EdTrust: New bill needs rules on how states tackle gaps

Kati Haycock at the Education Trust is praising many parts of the Every Child Achieves Act, which the latest proposal for replacing No Child Left Behind, but calling for major improvement in one area: the rules about identifying and intervening in schools where all students or a major subgroup is not on track to graduate ready for college and career.  In an April 7 statement, Haycock wrote:
But even as we celebrate what is in the bill, we must press for attention to what is not. What’s missing is a clear expectation that student progress toward college- and career- ready graduation matters most in the accountability system, coupled with a clear expectation that any school that is chronically low-performing or consistently underperforming for any group of students be identified for intervention and support...

[I]f federal law allows states — when they decide which schools need attention and action — to turn a blind eye to schools that are not making progress toward college- and career-ready graduation for some or all groups of children, then most states will do exactly that.

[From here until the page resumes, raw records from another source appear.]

(* ===== verification/CircuitLogic.v ===== *)
(** * Reasoning about circuits

    A logic for the layouter.  [wp log P m R] says that when [m] succeeds and
    its calls are in [log], its result satisfies [R] and all its calls satisfy
    [P].  With the facts a satisfied log gives it proves soundness, with
    [call_ok] for [P] it proves that honest assignments satisfy the circuit.
    [returns] says that [m] succeeds.  A configuration step keeps a constraint
    system well formed ([cs_ok]): each selector guards one gate or lookup, which
    asks for nothing where the selector is off. *)
From S2P Require Import Prelude Field Circuit.

Open Scope nat_scope.

(** ** Weakest preconditions *)

Lemma lay_bind_assoc {E A B C} (m : Lay E A) (k : A → Lay E B) (h : B → Lay E C) lg :
  lay_bind (lay_bind m k) h lg = lay_bind m (λ a, lay_bind (k a) h) lg.
Proof.
  unfold lay_bind. destruct (m lg) as [[[a n1 c1]|]|]; [|done..]. simpl.
  destruct (k a _) as [[[b n2 c2]|]|]; [|done..]. simpl.
  rewrite app_assoc. destruct (h b _) as [[[? ? ?]|]|]; [|done..]. by rewrite app_assoc.
Qed.

Section Wp.
Context `{Layouter} (log : list Call) (P : Call → Prop).

Definition wp {E A} (m : Lay E A) (R : A → Prop) : Prop :=
  ∀ lg a n new, m lg = Some (Ok (mkDone a n new)) → new ⊆ log → R a ∧ Forall P new.

Lemma wp_ret {E A} (a : A) (R : A → Prop) : R a → wp (lay_ret (E := E) a) R.
Proof. intros HR lg b n new [= <- <- <-] _. by split. Qed.

Lemma wp_err {E A} (e : E) (R : A → Prop) : wp (lay_err e) R.
Proof. by intros lg a n new. Qed.

Lemma wp_panic {E A} (R : A → Prop) : wp (lay_panic (E := E)) R.
Proof. by intros lg a n new. Qed.

Lemma wp_bind {E A B} (m : Lay E A) (k : A → Lay E B) R T :
  wp m R → (∀ a, R a → wp (k a) T) → wp (lay_bind m k) T.
Proof.
  intros Hm Hk lg b n new Hrun Hin. unfold lay_bind in Hrun.
  destruct (m lg) as [[[a n1 c1]|]|] eqn:E1; [|done..].
  destruct (k a _) as [[[b' n2 c2]|]|] eqn:E2; [|done..]. injection Hrun as <- <- <-.
  destruct (Hm _ _ _ _ E1) as [HR HP1]; [set_solver|].
  destruct (Hk a HR _ _ _ _ E2) as [HT HP2]; [set_solver|]. split; [done|]. by apply Forall_app.
Qed.

Lemma wp_conseq {E A} (m : Lay E A) (R R' : A → Prop) : wp m R' → (∀ a, R' a → R a) → wp m R.
Proof. intros Hm HR lg a n new Hrun Hin. destruct (Hm _ _ _ _ Hrun Hin). auto. Qed.

Lemma wp_map_err {E F A} (f : E → F) (m : Lay E A) R : wp m R → wp (lay_map_err f m) R.
Proof.
  intros Hm lg a n new Hrun. unfold lay_map_err in Hrun. destruct (m lg) as [[d|]|] eqn:E1; [|done..].
  injection Hrun as ->. by apply (Hm _ _ _ _ E1).
Qed.

Lemma wp_try {E F A} `{From E F} (m : Lay E A) R : wp m R → wp (lay_try (F := F) m) R.
Proof. apply wp_map_err. Qed.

And the children who attend schools that consistently fail to meet some or all of the state-set goals can have no confidence that anybody will act to protect their futures.
I started to type in "Kentucky would never turn a blind eye," but then I remembered how recently we've done just that.  It's public policy that Kentucky only provides state support to turn around 41 persistently low achieving schools at a time, because we say we can't afford to strengthen the other schools where students need rapid change just as badly.  Similarly, in 2013, when it came time to identify the second cohort of focus schools where specific groups of students had catastrophically low scores, Kentucky just didn't identify the schools with those weaknesses, and funding was again offered as the explanation.  I want to believe we're better, but the evidence doesn't really allow me to deny EdTrust's argument.

So, yes, the Education Trust has a sound point about likely state choices if the federal rules are not clear about identifying and supporting schools where many students are still being left behind. 

Check out Kati Haycock's full statement and yesterday's PrichBlog post on the basics of the bill.  The committee mark-up of the draft legislation begins today.

--Posted by Susan Perkins Weston

Monday, April 13, 2015

Every Child Achieves Act?

In 1965, it was called  the Elementary and Secondary Education Act, and in 2002, it was renewed with the major changes that made it the No Child Left Behind Act. 

Now the"Every Child Achieves Act of 2015" seems to have a shot at becoming law, renewing the ESEA and changing the NCLB requirements.  Last week, Senator Lamar Alexander (R-Tenn) and Senator Patty Murray (D-Wash)  proposed a bipartisan approach.  Politics K-12 reports that amendments are due today for the committee markup that begins tomorrow.

If the current bill became law without changes, states would still be required to:
  • set academic standards
  • assess reading and math once per grade in grades 3-8 and once in high school
  • assess science three times between grade 3 and grade 12.
  • report assessment results broken out by student subgroups
  • establish accountability rules that make use of those assessment results and graduation rates
  • identify low-performing schools
However, if the current bill became law without changes, states would be able to:
  • pilot innovative assessment systems in school districts
  • use additional indicators of student and school performance in accountability calculations (Politics K-12's example of a possible addition is "percent of students taking AP tests")
  • design accountability rules with considerably more flexibility, including an absence of federal requirements about how many schools to identify as low-performing.
In the nature of the legislative process, the current bill almost certainly will see changes, and it may end up never becoming law.  Still, after years and years of failed proposals for ESEA reauthorization, this bipartisan draft may have more potential than most.

Also in the nature of the legislative process, the current bill has many more parts, and I've settled for a few main issues.  You can read the committee summary here, the Politics K-12 summary here, or the full text of the bill here.